= Data supplied =
_ _ _ _ _

(* ===== verification/TransportRx.v ===== *)
(** * The receive pipeline  (core/transport/transport_rx.c)

    A batch of packets from a link is cut into chunks of 32 frames; a chunk is
    attributed to peers by its physical sources, decoded, filtered by the receive
    windows, put in order, reassembled, and dispatched to the local handlers or,
    on an access point, to the relay handler. The pipeline composes the modelled
    parts: [TransportPeer], [TransportWindow], [TransportReorderRuntime],
    [TransportReassembly], [TransportForward] and the packet pool. What the node
    answers for a source, the handlers, the clocks, the return codes and what
    other threads do are arguments ([rx_env]). The rate-limited diagnostics of
    the source groups only feed the log and are not modelled. *)

From S2P Require Import Prelude.
From S2P Require Import PacketStore.
From S2P Require Import PacketPool.
From S2P Require Import PacketData.
From S2P Require Import TransportReassembly.
From S2P Require Import TransportForward.
From S2P Require Import TransportReorderRuntime.
From S2P Require Import LinkPath.
From S2P Require Import Link.
From S2P Require Import TransportTypes.
From S2P Require Import TransportWindow.
From S2P Require Import TransportWire.
From S2P Require Import TransportPeer.
From S2P Require Import TransportReorder.

(** ** Data *)

Definition LINKG_TRANSPORT_RX_BATCH_CHUNK_SIZE := 32.
Definition LINKG_TRANSPORT_RX_DELIVERY_BATCH_MAX := 32.
Definition LINKG_TRANSPORT_RX_SOURCE_GROUP_INVALID := 2 ^ 32 - 1.
Definition LINKG_TRANSPORT_RX_REORDER_READY_MAX := LINKG_TRANSPORT_PEER_MAX * LINKG_TRANSPORT_CLASS_COUNT.

Inductive linkg_transport_rx_stage :=
  | LINKG_TRANSPORT_RX_STAGE_INVALID
  | LINKG_TRANSPORT_RX_STAGE_DECODED
  | LINKG_TRANSPORT_RX_STAGE_WINDOW_ACCEPTED
  | LINKG_TRANSPORT_RX_STAGE_REORDER_PENDING
  | LINKG_TRANSPORT_RX_STAGE_EMITTED
  | LINKG_TRANSPORT_RX_STAGE_REORDER_READY
  | LINKG_TRANSPORT_RX_STAGE_REASSEMBLY_PENDING
  | LINKG_TRANSPORT_RX_STAGE_REASSEMBLY_READY
  | LINKG_TRANSPORT_RX_STAGE_DISPATCH_READY
  | LINKG_TRANSPORT_RX_STAGE_DROPPED.

#[export] Instance rx_stage_eq_dec : EqDecision linkg_transport_rx_stage.
Proof. solve_decision. Defined.
#[export] Instance window_result_eq_dec : EqDecision linkg_transport_window_result.
Proof. solve_decision. Defined.

Abbreviation INVALID := LINKG_TRANSPORT_RX_STAGE_INVALID.
Abbreviation DECODED := LINKG_TRANSPORT_RX_STAGE_DECODED.
Abbreviation ACCEPTED := LINKG_TRANSPORT_RX_STAGE_WINDOW_ACCEPTED.
Abbreviation REORDER_PENDING := LINKG_TRANSPORT_RX_STAGE_REORDER_PENDING.
Abbreviation REORDER_READY := LINKG_TRANSPORT_RX_STAGE_REORDER_READY.
Abbreviation REASSEMBLY_PENDING := LINKG_TRANSPORT_RX_STAGE_REASSEMBLY_PENDING.
Abbreviation REASSEMBLY_READY := LINKG_TRANSPORT_RX_STAGE_REASSEMBLY_READY.
Abbreviation DISPATCH_READY := LINKG_TRANSPORT_RX_STAGE_DISPATCH_READY.
Abbreviation DROPPED := LINKG_TRANSPORT_RX_STAGE_DROPPED.

Record linkg_link_rx_item := LinkRxItem {
  li_packet : option pkt_ptr;
  li_source : linkg_path_endpoint }.

Record linkg_node_path_rx_item := NodeRxItem {
  ni_source : linkg_path_endpoint;
  ni_bytes : Z;
  ni_packets : Z;
  ni_peer_node_id : Z;
  ni_result : Z }.

Record linkg_transport_delivery := Delivery {
  dl_packet : option pkt_ptr;
  dl_ingress_link_id : Z;
  dl_traffic_class : Z;
  dl_source_node_id : Z;
  dl_peer_node_id : Z }.

(** One row of [linkg_transport_delivery_batch_t] ([A] a delivery) or
    [linkg_transport_forward_batch_t] ([A] a relayed frame); a batch is the list
    of its rows. *)
Record batch_row (A : Type) := BatchRow {
  ro_item : A;
  ro_peer : option peer_ptr;
  ro_peer_epoch : Z;
  ro_owned : bool }.
Arguments BatchRow {A}.
Arguments ro_item {A}.
Arguments ro_peer {A}.
Arguments ro_peer_epoch {A}.
Arguments ro_owned {A}.

Abbreviation delivery_batch := (list (batch_row linkg_transport_delivery)).
Abbreviation forward_batch := (list (batch_row linkg_transport_forward_item)).

Record linkg_transport_rx_source_group := SourceGroup {
  sg_source : linkg_path_endpoint;
  sg_bytes : Z;
  sg_packets : Z;
  sg_peer_node_id : Z;
  sg_resolved : bool }.

Record linkg_transport_rx_state := RxState {
  rx_header : linkg_transport_header;
  rx_fragment_header : linkg_transport_fragment_header;
  rx_completed_packet : option pkt_ptr;
  rx_peer : option peer_ptr;
  rx_source_group_index : Z;
  rx_ingress_link_id : Z;
  rx_peer_epoch : Z;
  rx_payload_length : Z;
  rx_traffic_class : Z;
  rx_window_result : linkg_transport_window_result;
  rx_stage : linkg_transport_rx_stage;
  rx_peer_node_id : Z;
  rx_fragmented : bool }.

Definition rx_state_zero : linkg_transport_rx_state :=
  RxState (Header 0 0 0 0 0 0 0 0) (FragmentHeader 0 0 0) None None 0 0 0 0 0 WINDOW_INVALID INVALID 0 false.

Definition xset_stage (g : linkg_transport_rx_stage) (x : linkg_transport_rx_state) : linkg_transport_rx_state :=
  RxState (rx_header x) (rx_fragment_header x) (rx_completed_packet x) (rx_peer x) (rx_source_group_index x)
    (rx_ingress_link_id x) (rx_peer_epoch x) (rx_payload_length x) (rx_traffic_class x) (rx_window_result x) g
    (rx_peer_node_id x) (rx_fragmented x).
Definition xset_window (r : linkg_transport_window_result) (x : linkg_transport_rx_state) : linkg_transport_rx_state :=
  RxState (rx_header x) (rx_fragment_header x) (rx_completed_packet x) (rx_peer x) (rx_source_group_index x)
    (rx_ingress_link_id x) (rx_peer_epoch x) (rx_payload_length x) (rx_traffic_class x) r (rx_stage x)
    (rx_peer_node_id x) (rx_fragmented x).
Definition xset_group (n : Z) (x : linkg_transport_rx_state) : linkg_transport_rx_state :=
  RxState (rx_header x) (rx_fragment_header x) (rx_completed_packet x) (rx_peer x) n
    (rx_ingress_link_id x) (rx_peer_epoch x) (rx_payload_length x) (rx_traffic_class x) (rx_window_result x) (rx_stage x)
    (rx_peer_node_id x) (rx_fragmented x).
Definition xset_link (n : Z) (x : linkg_transport_rx_state) : linkg_transport_rx_state :=
  RxState (rx_header x) (rx_fragment_header x) (rx_completed_packet x) (rx_peer x) (rx_source_group_index x)
    n (rx_peer_epoch x) (rx_payload_length x) (rx_traffic_class x) (rx_window_result x) (rx_stage x)
    (rx_peer_node_id x) (rx_fragmented x).
Definition xset_peer (p : option peer_ptr) (epoch : Z) (x : linkg_transport_rx_state) : linkg_transport_rx_state :=
  RxState (rx_header x) (rx_fragment_header x) (rx_completed_packet x) p (rx_source_group_index x)
    (rx_ingress_link_id x) epoch (rx_payload_length x) (rx_traffic_class x) (rx_window_result x) (rx_stage x)
    (rx_peer_node_id x) (rx_fragmented x).
Definition xset_completed (o : option pkt_ptr) (x : linkg_transport_rx_state) : linkg_transport_rx_state :=
  RxState (rx_header x) (rx_fragment_header x) o (rx_peer x) (rx_source_group_index x)
    (rx_ingress_link_id x) (rx_peer_epoch x) (rx_payload_length x) (rx_traffic_class x) (rx_window_result x) (rx_stage x)
    (rx_peer_node_id x) (rx_fragmented x).
(** What decoding fills in: class and peer, then the header, then the fragment header and the length. *)
Definition xset_origin (c node : Z) (x : linkg_transport_rx_state) : linkg_transport_rx_state :=
  RxState (rx_header x) (rx_fragment_header x) (rx_completed_packet x) (rx_peer x) (rx_source_group_index x)
    (rx_ingress_link_id x) (rx_peer_epoch x) (rx_payload_length x) c (rx_window_result x) (rx_stage x) node (rx_fragmented x).
Definition xset_header (h : linkg_transport_header) (fragmented : bool) (x : linkg_transport_rx_state) : linkg_transport_rx_state :=
  RxState h (rx_fragment_header x) (rx_completed_packet x) (rx_peer x) (rx_source_group_index x)
    (rx_ingress_link_id x) (rx_peer_epoch x) (rx_payload_length x) (rx_traffic_class x) (rx_window_result x) (rx_stage x)
    (rx_peer_node_id x) fragmented.
Definition xset_body (fh : linkg_transport_fragment_header) (length : Z) (x : linkg_transport_rx_state) : linkg_transport_rx_state :=
  RxState (rx_header x) fh (rx_completed_packet x) (rx_peer x) (rx_source_group_index x)
    (rx_ingress_link_id x) (rx_peer_epoch x) length (rx_traffic_class x) (rx_window_result x) (rx_stage x)
    (rx_peer_node_id x) (rx_fragmented x).
(* ===== verification/TransportRxAccept.v ===== *)
(** * Acceptance of received frames  (core/transport/transport_rx.c)

    What [_linkg_transport_rx_accept_batch] does to the receive windows: each
    window judges the frames attributed to it in arrival order, whatever the mix
    of peers, classes and domains in the chunk; the first chunk of a window sets
    its base line at the earliest frame, so that an out-of-order start loses
    nothing; and no sequence number is accepted twice across chunks. *)

From S2P Require Import Prelude.
From S2P Require Import PacketStore.
From S2P Require Import PacketPool.
From S2P Require Import TransportReassembly.
From S2P Require Import TransportForward.
From S2P Require Import TransportReorderRuntime.
From S2P Require Import LinkPath.
From S2P Require Import TransportTypes.
From S2P Require Import TransportWindow.
From S2P Require Import TransportWire.
From S2P Require Import TransportPeer.
From S2P Require Import TransportReorder.
From S2P Require TransportPeerLife.
From S2P Require Import TransportRx.

(** ** Windows and the frames they judge *)

(** A receive window: peer slot, class, and whether it is the user-data one. *)
Definition window_key : Type := peer_ptr * nat * bool.

Definition window_of (x : linkg_transport_context) (key : window_key) : option linkg_transport_rx_window :=
  p ← cx_peers x !! key.1.1;
  c ← pr_classes p !! key.1.2;
  Some (rx_window key.2 c).

(** The window a frame is judged by: it is decoded, its group has an active peer and its class exists. *)
Definition frame_key (peers : list (option peer_ptr)) (x : linkg_transport_rx_state) : option window_key :=
  if bool_decide (rx_stage x = DECODED) && (rx_traffic_class x <? LINKG_TRANSPORT_CLASS_COUNT) then
    (fun p => (p, Z.to_nat (rx_traffic_class x), is_user_data (rx_header x)))
      <$> mjoin (peers !! Z.to_nat (rx_source_group_index x))
  else None.

Definition frame_sequence (x : linkg_transport_rx_state) : Z := th_sequence (rx_header x).
(** Replacing the batch of a class. *)
Lemma batches_put_forward B ds l c rows rows' :
  batches_ok B (ds, Some l) -> l !! c = Some rows -> rows_ok fi_packet B rows' ->
  batches_ok B (ds, Some (<[c := rows']> l)) /\
  forall j, batches_held (ds, Some (<[c := rows']> l)) j = batches_held (ds, Some l) j - rows_held fi_packet rows j + rows_held fi_packet rows' j.
Proof.
  intros [H1 H2 H3 H4 H5] Hc Hr. split.
  - split; cbn in *; [done..| |].
    + intros ? [= <-]. rewrite length_insert. by apply H4.
    + intros ? c' r' [= <-] Hl. destruct (decide (c = c')) as [<-|].
      * rewrite list_lookup_insert_eq in Hl by (by eapply lookup_lt_Some). by injection Hl as <-.
      * rewrite list_lookup_insert_ne in Hl by done. by eapply H5.
  - intros j. unfold batches_held. cbn [fst snd default from_option]. unfold id. rewrite (sumZ_insert _ _ _ _ _ Hc). lia.
Qed.

(** ** Dispatch *)

(** Past the order management. *)
Definition dispatchable (x : linkg_transport_rx_state) : bool :=
  bool_decide (rx_stage x = ACCEPTED) || bool_decide (rx_stage x = REORDER_READY) || bool_decide (rx_stage x = REASSEMBLY_READY).

(** The state of a frame before dispatching; only the completed fragments of this
    node carry a packet. *)
Record state_ok (relay : bool) (x : linkg_transport_rx_state) : Prop := {
  so_type : dispatchable x = true -> type_good (rx_header x);
  so_class : dispatchable x = true -> relay = true -> 0 <= rx_traffic_class x < LINKG_TRANSPORT_CLASS_COUNT;
  so_completed : rx_completed_packet x <> None ->
    rx_stage x = REASSEMBLY_READY /\ rx_fragmented x = true /\ th_destination_node_id (rx_header x) = rv_local_node_id env }.

Definition completed_held (states : list linkg_transport_rx_state) (j : nat) : Z :=
  sumZ (fun x => held_opt (rx_completed_packet x) j) states.

Lemma completed_held_range states j : 0 <= completed_held states j <= Z.of_nat (length states).
Proof.
  unfold completed_held. induction states as [|x l IH]; cbn [sumZ length]; [lia|]. pose proof (held_opt_range (rx_completed_packet x) j). lia.
Qed.

(** The base [B] of the caller, and the room above it. *)
Definition base_ok (B K : refs_t) : Prop := forall j, 0 <= B j <= K j /\ K j <= 2 ^ 30 + 2 ^ 15.

(** A verdict: the completed packet has gone into a batch or was released. *)
Definition dispatched_ok (relay : bool) (B K : refs_t) (r : linkg_transport_rx_state * batches_t * linkg_transport_rx_batch_stats)
    (k : refs_t) : Prop :=
  rx_completed_packet (fst (fst r)) = None /\ batches_ok B (snd (fst r)) /\ relays (snd (fst r)) = relay /\
  forall j, k j = K j + batches_held (snd (fst r)) j.

Lemma runs_release_items items : forall B keep,
  (forall j, 0 <= B j) -> (forall j, keep j = B j + TransportForward.outputs_refs items j) ->
  runs keep (release_items env items) (same B (fun _ => True)).
Proof.
  unfold release_items, TransportForward.outputs_refs. induction items as [|it items IH]; intros B keep HB Hk; cbn [mfor].
  { apply runs_ret. split; [|done]. intros j. rewrite Hk. cbn. lia. }
  cbn [sumZ] in Hk. eapply (runs_bind _ _ _ (same (fun j => B j + sumZ (fun it => held_opt (fi_packet it) j) items) (fun _ => True))).
  - apply runs_when; intros E.
    + apply runs_release; [intros j; rewrite Hk; lia|]. intros j. specialize (HB j).
      pose proof (outputs_refs_range items j) as H. unfold TransportForward.outputs_refs in H. lia.
    + apply negb_false_iff, bool_decide_eq_true in E. split; [|done]. intros j. rewrite Hk, E. cbn. lia.
  - intros _ k [Ek _]. by apply IH.
Qed.

Lemma base_sum B K (X : refs_t) j : base_ok B K -> 0 <= X j -> 0 <= B j <= K j + X j.
Proof. intros H HX. specialize (H j). lia. Qed.

Lemma type_index h : type_good h -> (Z.to_nat (th_type h) < Z.to_nat LINKG_TRANSPORT_TYPE_COUNT)%nat /\ Z.to_nat (th_type h) <> 0%nat.
Proof. unfold type_good, LINKG_TRANSPORT_TYPE_NONE, LINKG_TRANSPORT_TYPE_COUNT. lia. Qed.

(** Putting a batch back after an append. *)
Lemma put_delivery_ok relay B K b t rows rows' x st (k : refs_t) :
  batches_ok B b -> relays b = relay -> fst b !! t = Some rows -> t <> 0%nat -> rx_completed_packet x = None ->
  appended dl_packet B (fun j => K j + batches_held b j - rows_held dl_packet rows j) rows' k ->
  dispatched_ok relay B K (x, (<[t := rows']> (fst b), snd b), st) k.
Proof.
  intros Hb Hr Ht Hne Hx [Hok Ek]. destruct (batches_put_delivery B b t rows rows' Hb Ht Hne Hok) as [Hb' Hh].
  split; [done|]. split; [done|]. split; [done|]. intros j. cbn [fst snd]. rewrite Ek, Hh. lia.
Qed.

(** A batch's own references are among those of all. *)
Lemma delivery_row_held b t rows j : fst b !! t = Some rows -> 0 <= rows_held dl_packet rows j <= batches_held b j.
Proof.
  intros Ht. unfold batches_held. split; [apply rows_held_range|].
  pose proof (sumZ_lookup_le (fun rows => rows_held dl_packet rows j) (fst b) t rows) as H.
  assert (0 <= sumZ (fun rows => rows_held fi_packet rows j) (default [] (snd b))) by (apply sumZ_nonneg; intros; apply rows_held_range).
  cbn in H. specialize (H ltac:(intros; apply rows_held_range) Ht). lia.
Qed.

_ _ _ _ _

Everything from the first line of the listing above through the line holding "attributed to peers" must be retyped exactly; nothing else belongs in the reply.

(* ===== verification/TransportRx.v ===== *)
(** * The receive pipeline  (core/transport/transport_rx.c)

    A batch of packets from a link is cut into chunks of 32 frames; a chunk is
    attributed to peers by its physical sources, decoded, filtered by the receive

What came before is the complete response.